Evidence from Rhoda Siamena's home region, Sinazongwe in Southern Province, backs him up. Life has always been hard here and villages like Rhoda's are not new to food shortages.

Except that this crisis is not just about shortages. It is about the erosion of ways with which people once coped, a failed struggle of traditional mechanisms, and a long-term prospect of devastation brought on by the march of AIDS. The pandemic has changed the pattern of disaster in Africa and sabotaged the process of recovery.

Some 80 to 90 per cent of the Southern Province population appears to be affected by the crisis, and, as elsewhere in the country, the Zambian Red Cross and the International Federation are increasing both their caseload and food rations. Countrywide, 143,162 people will be receiving food from Red Cross general distributions, while targeted operations will assist another 112,000 - those infected or affected by HIV/AIDS and malnourished children under five.

Recent United Nations statistics showed that life expectancy in Zambia had fallen to 40.5 in 2000. In Sinazongwe, it is easy to understand why. HIV/AIDS is the main culprit, feeding and exploiting vulnerability, reducing the agricultural labour force, removing the breadwinners, removing the community's capacity to assist its weakest members.

Rhoda and the women of her village struggle on stoically. They do not wait around for the international food aid that keeps them alive but is not enough to dull their hunger. They walk all day in search of something to bridge the gap and ease their children's malnutrition.

Now they are working the fields again. Rain came at last at the end of January, giving the women hope. They dig into parched earth, planting maize from the food aid, sacrificing a meal in a desperate attempt to claw themselves from the crisis.

If ever a picture were false it is of Africa waiting with its hand out. No struggle was ever greater, no people more determined.

The maize and sorghum seed they had was planted as usual as the rain began last November. It ceased before the end of the month, enough to germinate the seed and set plants growing, but not enough to sustain them. A long dry spell followed, stunting, scorching and shrivelling what in March and April would have brought a harvest.

The new rain will change little. The women's hopes will be dashed. Even if the maize germinates, what is left of the growing season is too short to produce a harvest. A very tough year lies ahead.

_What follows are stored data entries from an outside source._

(* ===== verification/EdgeAgent.v ===== *)
(** * The edge agent ([edge_agent_v5.py])

    Reconciliation of desired state, policy installation and the command
    sequences that actuate them.  Linux is an oracle: [exec history command]
    gives the error text of a failing command, [None] for success; the agent's
    state records the commands that succeeded.  Starting the classifier and the
    collector processes is left to the oracle [start_classifier]. *)
From Stdlib Require Import Ascii.
From S2P Require Import Prelude Net Marks PathSelection Model Json LocalFailover.
Local Open Scope string_scope.
Local Open Scope list_scope.
Local Open Scope Z_scope.

Definition command : Type := list string.

Record ReconciliationResult := {
  rr_status : string; rr_desired_state_version : Z; rr_route_version : Z; rr_detail : string
}.

Record ClassMarkRule := {
  application_class : string; cm_prefix : string; cm_mark : Z; protocol : option string;
  destination_ports : list Z; dscp : option Z; blocked : bool
}.

#[export] Instance ClassMarkRule_eq_dec : EqDecision ClassMarkRule.
Proof. solve_decision. Defined.

(** [last-confirmed.json] *)
Record LocalState := { desired_state_version : Z; ls_route_version : Z; digest : string }.

(** [steering-rules.json] *)
Record Steering := {
  lan_interface : string; prefix_marks : list (string * Z); default_mark : Z; queue_number : Z;
  rules : list ClassMarkRule
}.

Record Agent := {
  ag_site : string; ag_config : TopologyConfig; ag_edge_node : string;
  system_runner : bool; private_key : string; private_key_exists : bool;
  local_state : LocalState; saved_state : option LocalState;
  event_queue : list LocalFailoverEvent; steering : option Steering; commands : list command
}.

Definition initial_state : LocalState := {| desired_state_version := 0; ls_route_version := 0; digest := "" |}.

(** [EdgeAgent.__init__]: the saved files are arguments. *)
Definition EdgeAgent_init (site : string) (c : TopologyConfig) (sys : bool) (key : string) (key_exists : bool)
    (confirmed : option LocalState) (queue : list LocalFailoverEvent) (st : option Steering) : result Agent :=
  let site := if dmem (hubs c) site then site
              else match logical_site c site with Ok s => s | Err _ => site end in
  _ ← raise_if (negb (dmem (sites c) site) && negb (dmem (hubs c) site)) ValueError "unknown edge site";
  node ← (if dmem (sites c) site then edge_node c site else Ok site);
  Ok {| ag_site := site; ag_config := c; ag_edge_node := node; system_runner := sys; private_key := key;
        private_key_exists := key_exists; local_state := default initial_state confirmed;
        saved_state := confirmed; event_queue := queue; steering := st; commands := [] |}.

Definition set_commands (a : Agent) (cs : list command) : Agent := {|
  ag_site := ag_site a; ag_config := ag_config a; ag_edge_node := ag_edge_node a;
  system_runner := system_runner a; private_key := private_key a;
  private_key_exists := private_key_exists a; local_state := local_state a; saved_state := saved_state a;
  event_queue := event_queue a; steering := steering a; commands := cs |}.

Definition set_local_state (a : Agent) (ls : LocalState) : Agent := {|
  ag_site := ag_site a; ag_config := ag_config a; ag_edge_node := ag_edge_node a;
  system_runner := system_runner a; private_key := private_key a;
  private_key_exists := private_key_exists a; local_state := ls; saved_state := Some ls;
  event_queue := event_queue a; steering := steering a; commands := commands a |}.

Definition set_events (a : Agent) (es : list LocalFailoverEvent) : Agent := {|
  ag_site := ag_site a; ag_config := ag_config a; ag_edge_node := ag_edge_node a;
  system_runner := system_runner a; private_key := private_key a;
  private_key_exists := private_key_exists a; local_state := local_state a; saved_state := saved_state a;
  event_queue := es; steering := steering a; commands := commands a |}.

Definition set_steering (a : Agent) (s : Steering) : Agent := {|
  ag_site := ag_site a; ag_config := ag_config a; ag_edge_node := ag_edge_node a;
  system_runner := system_runner a; private_key := private_key a;
  private_key_exists := private_key_exists a; local_state := local_state a; saved_state := saved_state a;
  event_queue := event_queue a; steering := Some s; commands := commands a |}.

(** [try: m except CommandError as exc: handler(str(exc))] *)
Definition catch_command {S A} (m : M S A) (handler : string → M S A) : M S A := λ s,
  match m s with
  | (Err e, s') => if bool_decide (exn_cls e = CommandError) then handler (exn_msg e) s' else (Err e, s')
  | r => r
  end.

Definition raiseM {S A} (c : exn_class) (msg : string) : M S A := lift (raise c msg).
Definition guard {S} (bad : bool) (c : exn_class) (msg : string) : M S unit := lift (raise_if bad c msg).

Section agent.
Context `{PyRepr}.
Context (exec : list command → command → option string).
Context (start_classifier : Z → result unit).
Definition sla_intent (targets : list Target) (acc : list ClassMarkRule * bool) (intent : json)
    : M Runtime (list ClassMarkRule * bool) :=
  allowed ← lift (egress_list intent);
  ts ← lift (candidates_of intent);
  v ← lift (get_default intent "application_classes" (JList [])); names ← lift (items_of v);
  foldMS (sla_class targets allowed ts intent) acc names.

(** [item.get("protocol")] keeps an empty text as no protocol. *)
Definition reload_rule (r : ClassMarkRule) : ClassMarkRule := {|
  EdgeAgent.application_class := EdgeAgent.application_class r; cm_prefix := cm_prefix r; cm_mark := cm_mark r;
  protocol := match protocol r with Some p => if nonempty p then Some p else None | None => None end;
  destination_ports := destination_ports r; dscp := dscp r; blocked := blocked r |}.

Definition run_sla_selection (targets : list Target) : M Runtime unit :=
  r ← get;
  match fx_snapshot fx, steering (agent r) with
  | Some snapshot, Some s =>
      if negb (py_truth snapshot) then mret tt
      else
        v ← lift (get_default snapshot "destination_intents" (JList [])); intents ← lift (items_of v);
        out ← foldMS (sla_intent targets) (map reload_rule (rules s), false) intents;
        _ ← (if out.2 : bool then
               _ ← apply_class_marks s out.1;
               modify (λ r, set_agent (set_steering (agent r)
                 {| lan_interface := lan_interface s; prefix_marks := prefix_marks s; default_mark := default_mark s;
                    queue_number := queue_number s; rules := out.1 |}) r)
             else mret tt);
        modify (λ r, set_decisions_file (Some (dvals (decisions r)))
                       (set_metrics_file (Some (dvals (measurements r))) r))
  | _, _ => mret tt
  end.

(** ** Route slots *)

Definition repoint (slot interface : string) : M Runtime unit :=
  item ← lift (of_option (dget (fx_interfaces fx) interface) KeyError interface);
  t ← lift (get_transport c slot);
  routes ← lift (getitem item "routes"); routes ← lift (items_of routes);
  forM (λ p, if String.eqb (py_str p) (network_str (saas_network c)) then mret tt
             else on_agent (run exec ["ip"; "route"; "replace"; py_str p; "dev"; interface; "table";
                                      str_Z (tr_route_table t)])) routes.

Definition persist_status (slot state detail : string) : M Runtime unit :=
  r ← get;
  let v := route_version (manager r) in
  if decide (dget (last_status r) slot = Some (state, detail, v)) then mret tt
  else
    modify (λ r, set_last_status (dset (last_status r) slot (state, detail, v))
      (set_status_file (dset (status_file r) slot
         {| sr_state := state; sr_detail := detail; sr_route_version := v; sr_updated := mono e "status" slot |}) r)).

(** [machine.state.value] *)
Definition state_value (s : TunnelState.t) : string :=
  match s with
  | TunnelState.UNKNOWN => "UNKNOWN" | TunnelState.HEALTHY => "HEALTHY" | TunnelState.SUSPECT => "SUSPECT"
  | TunnelState.FAILED => "FAILED" | TunnelState.RECOVERING => "RECOVERING"
  end.

Definition active_flow_count (slot : string) : result Z :=
  t ← get_transport c slot;
  let cmd := ["conntrack"; "-L"; "-o"; "extended"; "--mark";
              str_Z (route_slot t) +:+ "/" +:+ str_Z (route_mask (marks (settings c)))] in
  Ok (if check e cmd then flow_lines e cmd else 0).

Definition on_manager {A} (m : M LocalFailoverManager A) : M Runtime A := on manager set_manager m.

Definition discard (slot : string) (l : list string) : list string := List.filter (λ s, negb (String.eqb s slot)) l.
Definition add (slot : string) (l : list string) : list string := if inb slot l then l else l ++ [slot].

(** The current target's tunnel has failed: move the slot to a healthy overlay
    target when there is another one. *)
Definition fail_over (candidates : list Target) (profile : Site) (slot : string) (current : SlotTarget) : M Runtime unit :=
  cur ← lift (of_option (find (λ t, String.eqb (t_interface t) (st_interface current)) candidates) StopIteration "");
  let ranked := slot :: List.filter (λ n, negb (String.eqb n slot)) (dkeys (transports c)) in
  match resolve slot ranked [HUB_OVERLAY] (preferred_hub profile) (standby_hub profile) candidates (Some cur) true with
  | Err x => if bool_decide (exn_cls x = LookupError)
             then persist_status slot "DEGRADED" "no healthy local overlay replacement" else lift (Err x)
  | Ok res =>
      let t := r_target res in
      tr ← lift (get_transport c slot);
      let replacement := {| st_hub := match t_hub t with Some h => h | None => "None" end;
                            st_transport := t_transport t; st_interface := t_interface t;
                            route_table := tr_route_table tr |} in
      if String.eqb (st_interface replacement) (st_interface current) then mret tt
      else
        ev ← on_manager (emergency_remap (uuid4 e slot) slot replacement (r_reason res) None (mono e "remap" slot));
        _ ← repoint slot (st_interface replacement);
        _ ← on_agent (enqueue_event ev);
        persist_status slot "FAILOVER" (ev_reason ev)
  end.

Definition health_of (observed : dict string TunnelHealth) (interface : string) : result TunnelHealth :=
  of_option (dget observed interface) KeyError interface.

Rhoda knows that. Yesterday at dawn she set out from the village, her youngest child on her back, and walked several hours to the shore of Lake Kariba. There is sometimes work there in a few small fields that are irrigated. She was in luck and through the heat of the day she weeded. She was paid with a handful of pumpkins and then hurried home, arriving just before sunset.

She was content. She had enough food for an evening meal, and to see them through tomorrow. At least her child would not be crying.